Directions for this task>
Every line from the one that includes "statusType : StatusType;" to the end of the entries should be written out exactly, with the first and last included.
Recorded information below:
(** * ui-image: a shallow embedding of the [UiImage] Stencil component

    Source: packages/components/src/components/ui-image/ui-image.tsx

    The component is a record of instance fields mutated by event handlers.
    Handlers are embedded as state-passing functions that also return the
    list of calls they make to the outside world (the injected write
    operation, the platform's FileReader).  The asynchronous handlers
    ([handleFileSelect], [handleSend]) are split at their suspension points,
    and a step function over browser events ties the pieces together. *)

From Stdlib Require Import ZArith Lia.
From stdpp Require Import base strings gmap list pretty.

Local Open Scope string_scope.
Local Open Scope Z_scope.

(** ** JavaScript values that occur in the component *)

(** [Date] objects are represented by their epoch time. *)
Inductive jsval :=
| VStr (s : string)
| VNum (n : Z)
| VDate (t : Z).

#[global] Instance jsval_eq_dec : EqDecision jsval.
Proof. solve_decision. Defined.

(** Truthiness of a [string | null] field, as used by [&&] and [?:]. *)
Definition truthy_str (o : option string) : bool :=
  match o with
  | Some s => negb (String.eqb s "")
  | None => false
  end.

(** A [File] handed over by the file picker. *)
Record File := mkFile { file_name : string; file_size : Z }.

(** A function object supplied by the caller.  The component never looks
    inside it; it only stores the reference and calls it. *)
Inductive fnref := FnRef (id : nat).

#[global] Instance fnref_eq_dec : EqDecision fnref.
Proof. solve_decision. Defined.

#[global] Instance File_eq_dec : EqDecision File.
Proof. solve_decision. Defined.

(** ** [formatFileSize] *)

Module Format.

(** [const k = 1024] *)
Definition k : Z := 1024.

(** [const sizes = ['B', 'KB', 'MB', 'GB', 'TB']] *)
Definition sizes : list string := ["B"; "KB"; "MB"; "GB"; "TB"].

(** [Math.floor(Math.log(bytes) / Math.log(k))] for an integer
    [bytes >= 1], taken at its real-number value: the largest [i] with
    [k^i <= bytes].  Since [k = 2^10] this is [floor(log2 bytes / 10)]. *)
Definition floor_log_k (bytes : Z) : Z := Z.log2 bytes / 10.

(** [x.toFixed(2)] for [x = bytes / Math.pow(k, i)], as the integer number
    of hundredths.  [bytes] is an integer below 2^53 and [k^i] a power of
    two, so the quotient is an exact double; [toFixed] then picks the
    integer [n] with [n / 100] closest to [x], the larger one on a tie. *)
Definition toFixed2 (bytes i : Z) : Z :=
  (200 * bytes + k ^ i) / (2 * k ^ i).

(** [parseFloat(s) + ''] for a [toFixed(2)] string holding [n] hundredths:
    the shortest decimal, i.e. trailing zeros of the fraction dropped. *)
Definition hundredths_to_string (n : Z) : string :=
  let q := n / 100 in
  let r := n mod 100 in
  if r =? 0 then pretty q
  else if r mod 10 =? 0 then pretty q +:+ "." +:+ pretty (r / 10)
  else pretty q +:+ "." +:+ pretty (r / 10) +:+ pretty (r mod 10).

(** [sizes[i]] converted to a string by [+]: an index outside the array
    reads [undefined]. *)
Definition sizes_at (i : Z) : string :=
  if i <? 0 then "undefined"
  else default "undefined" (sizes !! Z.to_nat i).

Definition formatFileSize (bytes : Z) : string :=
  if bytes =? 0 then "0 B"
  else
    let i := floor_log_k bytes in
    hundredths_to_string (toFixed2 bytes i) +:+ " " +:+ sizes_at i.

End Format.

(** ** Component state *)

Inductive StatusType := neutral | success | error.

#[global] Instance StatusType_eq_dec : EqDecision StatusType.
Proof. solve_decision. Defined.

(** The [options] bundle of [setValue]; every slot is optional. *)
Record Options := mkOptions {
  readOperation : option fnref;
  writeOperation : option fnref;
  observeOperation : option fnref
}.

(** Calls the component makes to its collaborators. *)
Inductive call :=
| CallWrite (fn : fnref) (file : File)
| CallRead (fn : fnref)
| CallObserve (fn : fnref)
| ReadAsDataURL (file : File).

#[global] Instance call_eq_dec : EqDecision call.
Proof. solve_decision. Defined.

(** The instance fields read or written by the handlers.  [metadata] is a
    JavaScript object, kept as a finite map from property names to values
    because [updateStatus] builds it by object spread and casts the result
    with [as any]; [None] is [null].  [fileInput_value] is [fileInput.value]
    of the hidden file input. *)
Record UiImage := mkUiImage {
  canRead : bool;
  canWrite : bool;
  canObserve : bool;
  isObserving : bool;
  selectedFile : option File;
  currentImageUrl : option string;
  metadata : option (gmap string jsval);
  loading : bool;
  statusText : string;
  statusType : StatusType;
  storedWriteOperation : option fnref;
  fileInput_value : string
}.

(** Field initialisers of the class, for given capability props. *)
Definition initial (r w o : bool) : UiImage :=
  {| canRead := r; canWrite := w; canObserve := o;
     isObserving := false; selectedFile := None; currentImageUrl := None;
     metadata := None; loading := false;
     statusText := "No data received yet"; statusType := neutral;
     storedWriteOperation := None; fileInput_value := "" |}.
End of Recorded information.
Answer for this exercise>
  statusType : StatusType;
  storedWriteOperation : option fnref;
  fileInput_value : string
}.

(** Field initialisers of the class, for given capability props. *)
Definition initial (r w o : bool) : UiImage :=
  {| canRead := r; canWrite := w; canObserve := o;
     isObserving := false; selectedFile := None; currentImageUrl := None;
     metadata := None; loading := false;
     statusText := "No data received yet"; statusType := neutral;
     storedWriteOperation := None; fileInput_value := "" |}.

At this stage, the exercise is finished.